TASK GOAL
Using the records below, locate all lines containing "values" and return them.

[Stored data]
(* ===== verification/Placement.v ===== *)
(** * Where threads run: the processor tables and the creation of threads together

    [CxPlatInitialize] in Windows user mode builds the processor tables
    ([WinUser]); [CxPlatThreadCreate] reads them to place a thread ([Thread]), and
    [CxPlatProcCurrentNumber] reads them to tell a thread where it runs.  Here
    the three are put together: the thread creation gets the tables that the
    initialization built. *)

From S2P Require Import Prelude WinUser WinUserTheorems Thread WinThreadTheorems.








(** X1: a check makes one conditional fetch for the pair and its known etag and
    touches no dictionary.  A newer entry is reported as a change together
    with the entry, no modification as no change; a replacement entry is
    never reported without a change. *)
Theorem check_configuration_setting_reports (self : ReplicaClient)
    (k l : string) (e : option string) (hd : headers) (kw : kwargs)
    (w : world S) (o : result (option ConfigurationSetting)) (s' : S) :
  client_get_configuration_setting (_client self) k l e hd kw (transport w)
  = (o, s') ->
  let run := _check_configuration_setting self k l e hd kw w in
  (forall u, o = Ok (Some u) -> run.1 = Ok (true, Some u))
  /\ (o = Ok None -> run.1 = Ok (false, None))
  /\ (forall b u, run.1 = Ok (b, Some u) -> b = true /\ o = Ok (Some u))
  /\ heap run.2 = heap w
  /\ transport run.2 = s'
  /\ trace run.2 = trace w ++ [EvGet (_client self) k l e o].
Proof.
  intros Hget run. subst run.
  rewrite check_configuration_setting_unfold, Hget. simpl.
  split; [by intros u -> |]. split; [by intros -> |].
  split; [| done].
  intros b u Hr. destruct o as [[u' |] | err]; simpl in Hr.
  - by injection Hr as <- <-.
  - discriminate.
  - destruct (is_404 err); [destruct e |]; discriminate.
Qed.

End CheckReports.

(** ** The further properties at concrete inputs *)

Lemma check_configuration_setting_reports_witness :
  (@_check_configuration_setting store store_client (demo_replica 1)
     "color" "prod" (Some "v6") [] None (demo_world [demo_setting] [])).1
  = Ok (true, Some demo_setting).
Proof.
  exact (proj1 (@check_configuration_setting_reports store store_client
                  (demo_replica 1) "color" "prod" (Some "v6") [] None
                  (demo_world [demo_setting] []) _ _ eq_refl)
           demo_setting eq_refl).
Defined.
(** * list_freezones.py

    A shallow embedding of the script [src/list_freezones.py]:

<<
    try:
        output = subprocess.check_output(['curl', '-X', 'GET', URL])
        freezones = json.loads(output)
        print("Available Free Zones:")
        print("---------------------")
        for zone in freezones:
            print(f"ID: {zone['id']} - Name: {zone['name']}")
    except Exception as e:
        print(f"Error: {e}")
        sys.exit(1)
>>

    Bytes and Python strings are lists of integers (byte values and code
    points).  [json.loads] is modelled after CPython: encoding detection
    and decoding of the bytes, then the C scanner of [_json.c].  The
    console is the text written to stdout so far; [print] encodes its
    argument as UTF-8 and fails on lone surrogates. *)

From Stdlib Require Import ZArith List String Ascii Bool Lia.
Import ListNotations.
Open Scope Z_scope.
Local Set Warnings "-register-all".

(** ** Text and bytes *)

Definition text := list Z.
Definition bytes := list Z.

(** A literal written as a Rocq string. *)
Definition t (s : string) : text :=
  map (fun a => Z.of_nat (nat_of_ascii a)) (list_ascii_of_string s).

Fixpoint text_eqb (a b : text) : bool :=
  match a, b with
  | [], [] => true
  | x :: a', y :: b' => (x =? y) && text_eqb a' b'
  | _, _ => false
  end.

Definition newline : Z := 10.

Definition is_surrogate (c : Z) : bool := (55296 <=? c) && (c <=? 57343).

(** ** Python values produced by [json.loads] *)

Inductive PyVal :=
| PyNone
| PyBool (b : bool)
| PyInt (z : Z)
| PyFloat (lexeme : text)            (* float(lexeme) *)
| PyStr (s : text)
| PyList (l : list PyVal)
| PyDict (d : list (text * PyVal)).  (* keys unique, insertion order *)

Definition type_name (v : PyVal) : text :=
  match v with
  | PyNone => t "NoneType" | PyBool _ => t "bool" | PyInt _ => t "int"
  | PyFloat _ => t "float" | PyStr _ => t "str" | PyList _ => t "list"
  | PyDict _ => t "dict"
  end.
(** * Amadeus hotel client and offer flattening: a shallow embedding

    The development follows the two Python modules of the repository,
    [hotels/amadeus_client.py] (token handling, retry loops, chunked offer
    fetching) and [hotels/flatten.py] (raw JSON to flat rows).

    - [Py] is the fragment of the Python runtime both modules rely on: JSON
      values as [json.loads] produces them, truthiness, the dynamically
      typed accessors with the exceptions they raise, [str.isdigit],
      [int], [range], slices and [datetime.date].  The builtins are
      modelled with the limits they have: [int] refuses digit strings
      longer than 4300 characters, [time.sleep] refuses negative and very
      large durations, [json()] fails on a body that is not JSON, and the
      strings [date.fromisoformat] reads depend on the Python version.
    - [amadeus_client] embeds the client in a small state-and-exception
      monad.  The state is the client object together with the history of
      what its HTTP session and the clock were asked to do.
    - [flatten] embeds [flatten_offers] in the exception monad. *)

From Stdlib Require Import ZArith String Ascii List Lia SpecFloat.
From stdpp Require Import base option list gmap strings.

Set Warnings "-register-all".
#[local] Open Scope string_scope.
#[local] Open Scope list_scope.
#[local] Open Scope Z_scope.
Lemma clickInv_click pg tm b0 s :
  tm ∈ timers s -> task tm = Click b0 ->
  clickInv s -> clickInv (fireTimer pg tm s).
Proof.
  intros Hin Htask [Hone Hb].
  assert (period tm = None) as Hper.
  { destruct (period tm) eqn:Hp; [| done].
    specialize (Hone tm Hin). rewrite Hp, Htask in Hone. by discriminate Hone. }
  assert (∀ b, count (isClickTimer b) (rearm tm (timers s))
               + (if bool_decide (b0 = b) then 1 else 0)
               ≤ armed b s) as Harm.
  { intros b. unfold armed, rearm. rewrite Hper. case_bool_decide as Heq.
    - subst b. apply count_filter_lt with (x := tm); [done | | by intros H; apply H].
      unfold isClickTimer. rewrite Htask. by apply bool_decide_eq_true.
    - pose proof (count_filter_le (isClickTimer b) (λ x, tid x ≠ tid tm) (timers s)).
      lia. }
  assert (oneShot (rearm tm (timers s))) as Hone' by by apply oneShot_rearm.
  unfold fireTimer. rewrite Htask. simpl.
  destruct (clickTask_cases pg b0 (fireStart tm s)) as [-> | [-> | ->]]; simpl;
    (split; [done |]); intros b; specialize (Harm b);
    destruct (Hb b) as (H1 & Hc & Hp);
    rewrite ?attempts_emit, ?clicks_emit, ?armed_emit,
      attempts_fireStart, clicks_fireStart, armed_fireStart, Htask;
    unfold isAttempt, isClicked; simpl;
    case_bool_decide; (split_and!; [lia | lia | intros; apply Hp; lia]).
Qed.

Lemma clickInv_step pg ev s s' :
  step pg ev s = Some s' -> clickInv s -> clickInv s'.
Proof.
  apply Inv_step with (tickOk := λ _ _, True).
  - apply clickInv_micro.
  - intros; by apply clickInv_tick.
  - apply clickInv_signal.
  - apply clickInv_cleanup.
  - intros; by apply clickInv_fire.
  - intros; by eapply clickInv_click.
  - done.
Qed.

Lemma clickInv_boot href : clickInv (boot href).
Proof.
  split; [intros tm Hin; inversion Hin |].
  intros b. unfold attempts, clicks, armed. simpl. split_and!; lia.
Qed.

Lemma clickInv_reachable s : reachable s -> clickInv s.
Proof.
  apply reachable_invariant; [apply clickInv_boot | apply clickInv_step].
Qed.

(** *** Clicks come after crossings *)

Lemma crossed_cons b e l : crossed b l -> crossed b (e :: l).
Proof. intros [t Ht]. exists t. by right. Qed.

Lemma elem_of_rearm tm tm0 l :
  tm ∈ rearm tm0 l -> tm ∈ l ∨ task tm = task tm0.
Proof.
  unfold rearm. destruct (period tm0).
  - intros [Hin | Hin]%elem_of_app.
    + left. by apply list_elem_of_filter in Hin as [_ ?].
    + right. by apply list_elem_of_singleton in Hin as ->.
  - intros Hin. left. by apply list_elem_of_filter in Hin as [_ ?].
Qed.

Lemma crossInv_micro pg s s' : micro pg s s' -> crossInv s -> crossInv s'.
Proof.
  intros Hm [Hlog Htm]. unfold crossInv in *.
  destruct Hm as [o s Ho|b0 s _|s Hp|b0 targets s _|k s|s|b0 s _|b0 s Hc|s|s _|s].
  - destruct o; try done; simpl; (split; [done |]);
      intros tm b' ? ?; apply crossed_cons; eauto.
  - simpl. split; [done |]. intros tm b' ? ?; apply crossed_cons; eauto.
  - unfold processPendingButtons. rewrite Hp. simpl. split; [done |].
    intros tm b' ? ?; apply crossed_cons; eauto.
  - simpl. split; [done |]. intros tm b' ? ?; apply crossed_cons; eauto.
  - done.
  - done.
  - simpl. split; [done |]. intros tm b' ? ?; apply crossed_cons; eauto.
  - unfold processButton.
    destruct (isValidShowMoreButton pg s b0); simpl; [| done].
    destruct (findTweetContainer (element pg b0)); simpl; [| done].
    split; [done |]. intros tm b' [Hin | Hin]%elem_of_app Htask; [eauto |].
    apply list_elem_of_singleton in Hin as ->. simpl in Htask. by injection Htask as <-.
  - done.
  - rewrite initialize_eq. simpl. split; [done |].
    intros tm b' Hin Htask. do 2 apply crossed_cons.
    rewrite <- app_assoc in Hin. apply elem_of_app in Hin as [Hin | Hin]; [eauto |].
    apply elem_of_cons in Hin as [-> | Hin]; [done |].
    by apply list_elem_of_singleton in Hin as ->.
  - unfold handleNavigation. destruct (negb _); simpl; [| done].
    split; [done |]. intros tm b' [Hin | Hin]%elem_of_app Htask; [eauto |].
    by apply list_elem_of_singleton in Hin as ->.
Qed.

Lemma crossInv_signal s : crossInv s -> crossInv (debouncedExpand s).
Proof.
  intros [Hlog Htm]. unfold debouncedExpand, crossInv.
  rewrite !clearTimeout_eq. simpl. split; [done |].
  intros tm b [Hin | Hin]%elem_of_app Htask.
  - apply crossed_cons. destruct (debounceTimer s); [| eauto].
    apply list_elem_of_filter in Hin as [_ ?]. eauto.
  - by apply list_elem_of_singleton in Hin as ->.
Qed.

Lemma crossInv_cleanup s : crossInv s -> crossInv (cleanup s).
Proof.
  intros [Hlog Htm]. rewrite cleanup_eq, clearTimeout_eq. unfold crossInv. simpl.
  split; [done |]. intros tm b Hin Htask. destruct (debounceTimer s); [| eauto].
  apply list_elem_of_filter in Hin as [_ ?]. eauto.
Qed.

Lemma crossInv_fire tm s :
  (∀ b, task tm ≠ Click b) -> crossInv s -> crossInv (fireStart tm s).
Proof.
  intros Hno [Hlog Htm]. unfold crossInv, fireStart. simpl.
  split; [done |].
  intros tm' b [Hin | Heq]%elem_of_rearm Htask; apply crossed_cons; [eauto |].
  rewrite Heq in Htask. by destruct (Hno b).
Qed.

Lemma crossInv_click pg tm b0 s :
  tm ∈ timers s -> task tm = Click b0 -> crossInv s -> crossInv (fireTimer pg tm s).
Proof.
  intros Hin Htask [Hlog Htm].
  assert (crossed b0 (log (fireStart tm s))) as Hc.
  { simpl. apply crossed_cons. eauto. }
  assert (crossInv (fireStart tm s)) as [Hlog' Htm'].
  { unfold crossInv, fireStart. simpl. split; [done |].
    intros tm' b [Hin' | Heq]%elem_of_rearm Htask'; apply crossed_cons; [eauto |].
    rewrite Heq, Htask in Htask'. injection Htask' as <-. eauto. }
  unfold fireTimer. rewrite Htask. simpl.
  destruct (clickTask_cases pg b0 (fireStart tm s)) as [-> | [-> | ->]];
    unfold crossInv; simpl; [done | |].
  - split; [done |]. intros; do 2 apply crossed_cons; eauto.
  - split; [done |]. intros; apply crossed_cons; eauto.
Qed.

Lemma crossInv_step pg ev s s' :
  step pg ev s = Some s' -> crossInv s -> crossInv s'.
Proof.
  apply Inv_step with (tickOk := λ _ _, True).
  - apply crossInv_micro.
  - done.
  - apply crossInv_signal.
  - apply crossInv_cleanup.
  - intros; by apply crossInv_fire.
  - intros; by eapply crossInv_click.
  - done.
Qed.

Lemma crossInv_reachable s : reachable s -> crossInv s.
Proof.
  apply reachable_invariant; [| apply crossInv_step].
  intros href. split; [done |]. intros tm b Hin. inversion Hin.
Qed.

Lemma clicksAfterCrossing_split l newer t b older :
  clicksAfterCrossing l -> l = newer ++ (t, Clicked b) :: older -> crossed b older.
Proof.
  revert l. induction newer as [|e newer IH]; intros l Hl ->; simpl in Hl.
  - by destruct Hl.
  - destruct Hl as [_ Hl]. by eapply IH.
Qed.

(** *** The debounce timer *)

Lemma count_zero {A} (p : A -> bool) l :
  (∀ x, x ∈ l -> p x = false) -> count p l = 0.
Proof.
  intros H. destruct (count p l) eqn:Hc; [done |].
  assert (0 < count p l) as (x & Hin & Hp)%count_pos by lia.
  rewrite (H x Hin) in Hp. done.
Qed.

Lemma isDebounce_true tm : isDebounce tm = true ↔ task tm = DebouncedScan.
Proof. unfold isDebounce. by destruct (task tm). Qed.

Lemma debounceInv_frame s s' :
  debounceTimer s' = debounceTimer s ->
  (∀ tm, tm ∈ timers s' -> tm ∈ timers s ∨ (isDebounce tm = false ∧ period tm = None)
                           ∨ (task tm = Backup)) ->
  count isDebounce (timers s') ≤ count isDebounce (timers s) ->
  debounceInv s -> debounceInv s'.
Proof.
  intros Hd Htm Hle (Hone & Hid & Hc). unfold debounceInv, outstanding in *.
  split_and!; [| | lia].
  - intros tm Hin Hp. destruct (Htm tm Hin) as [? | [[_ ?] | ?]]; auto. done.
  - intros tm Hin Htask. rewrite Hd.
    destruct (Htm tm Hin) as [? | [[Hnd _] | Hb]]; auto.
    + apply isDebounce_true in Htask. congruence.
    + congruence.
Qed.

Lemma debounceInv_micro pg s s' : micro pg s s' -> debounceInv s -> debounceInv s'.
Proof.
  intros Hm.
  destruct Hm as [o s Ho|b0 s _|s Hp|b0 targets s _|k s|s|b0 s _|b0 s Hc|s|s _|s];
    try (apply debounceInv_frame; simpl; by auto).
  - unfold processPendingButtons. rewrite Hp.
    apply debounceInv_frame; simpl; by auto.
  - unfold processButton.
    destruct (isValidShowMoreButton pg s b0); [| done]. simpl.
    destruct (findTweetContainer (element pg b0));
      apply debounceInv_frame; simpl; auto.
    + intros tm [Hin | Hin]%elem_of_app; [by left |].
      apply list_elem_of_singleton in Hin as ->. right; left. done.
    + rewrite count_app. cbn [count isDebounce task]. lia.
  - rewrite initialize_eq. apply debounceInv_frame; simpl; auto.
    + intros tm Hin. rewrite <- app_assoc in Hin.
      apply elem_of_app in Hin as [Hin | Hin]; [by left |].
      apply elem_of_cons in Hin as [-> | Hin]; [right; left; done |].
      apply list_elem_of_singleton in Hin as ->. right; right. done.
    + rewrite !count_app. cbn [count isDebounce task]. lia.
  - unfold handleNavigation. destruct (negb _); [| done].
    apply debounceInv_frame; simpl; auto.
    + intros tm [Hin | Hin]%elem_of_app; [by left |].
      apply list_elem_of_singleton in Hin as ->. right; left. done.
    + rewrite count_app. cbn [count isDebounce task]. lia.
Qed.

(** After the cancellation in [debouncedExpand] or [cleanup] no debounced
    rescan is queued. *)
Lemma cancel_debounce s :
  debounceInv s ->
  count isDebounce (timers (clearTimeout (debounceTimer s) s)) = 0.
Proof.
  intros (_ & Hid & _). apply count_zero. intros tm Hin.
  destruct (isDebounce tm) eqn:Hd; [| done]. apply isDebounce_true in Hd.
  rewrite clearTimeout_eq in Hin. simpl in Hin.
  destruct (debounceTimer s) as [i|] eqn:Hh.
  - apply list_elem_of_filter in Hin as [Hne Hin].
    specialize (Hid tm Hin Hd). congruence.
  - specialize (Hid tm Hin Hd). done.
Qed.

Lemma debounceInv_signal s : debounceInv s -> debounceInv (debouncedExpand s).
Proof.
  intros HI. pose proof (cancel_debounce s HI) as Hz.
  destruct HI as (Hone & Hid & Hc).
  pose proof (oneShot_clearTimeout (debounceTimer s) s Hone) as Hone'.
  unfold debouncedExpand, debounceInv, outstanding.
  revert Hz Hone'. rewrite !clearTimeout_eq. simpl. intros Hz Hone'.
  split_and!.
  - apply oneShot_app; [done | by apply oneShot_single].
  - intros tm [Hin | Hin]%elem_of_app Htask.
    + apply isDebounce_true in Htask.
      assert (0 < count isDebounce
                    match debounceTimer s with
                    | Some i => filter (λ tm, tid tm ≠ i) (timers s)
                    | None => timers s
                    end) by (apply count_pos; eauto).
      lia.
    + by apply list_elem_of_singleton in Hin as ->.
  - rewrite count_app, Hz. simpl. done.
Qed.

WRITTEN SOLUTION
    Bytes and Python strings are lists of integers (byte values and code
(** ** Python values produced by [json.loads] *)
      values as [json.loads] produces them, truthiness, the dynamically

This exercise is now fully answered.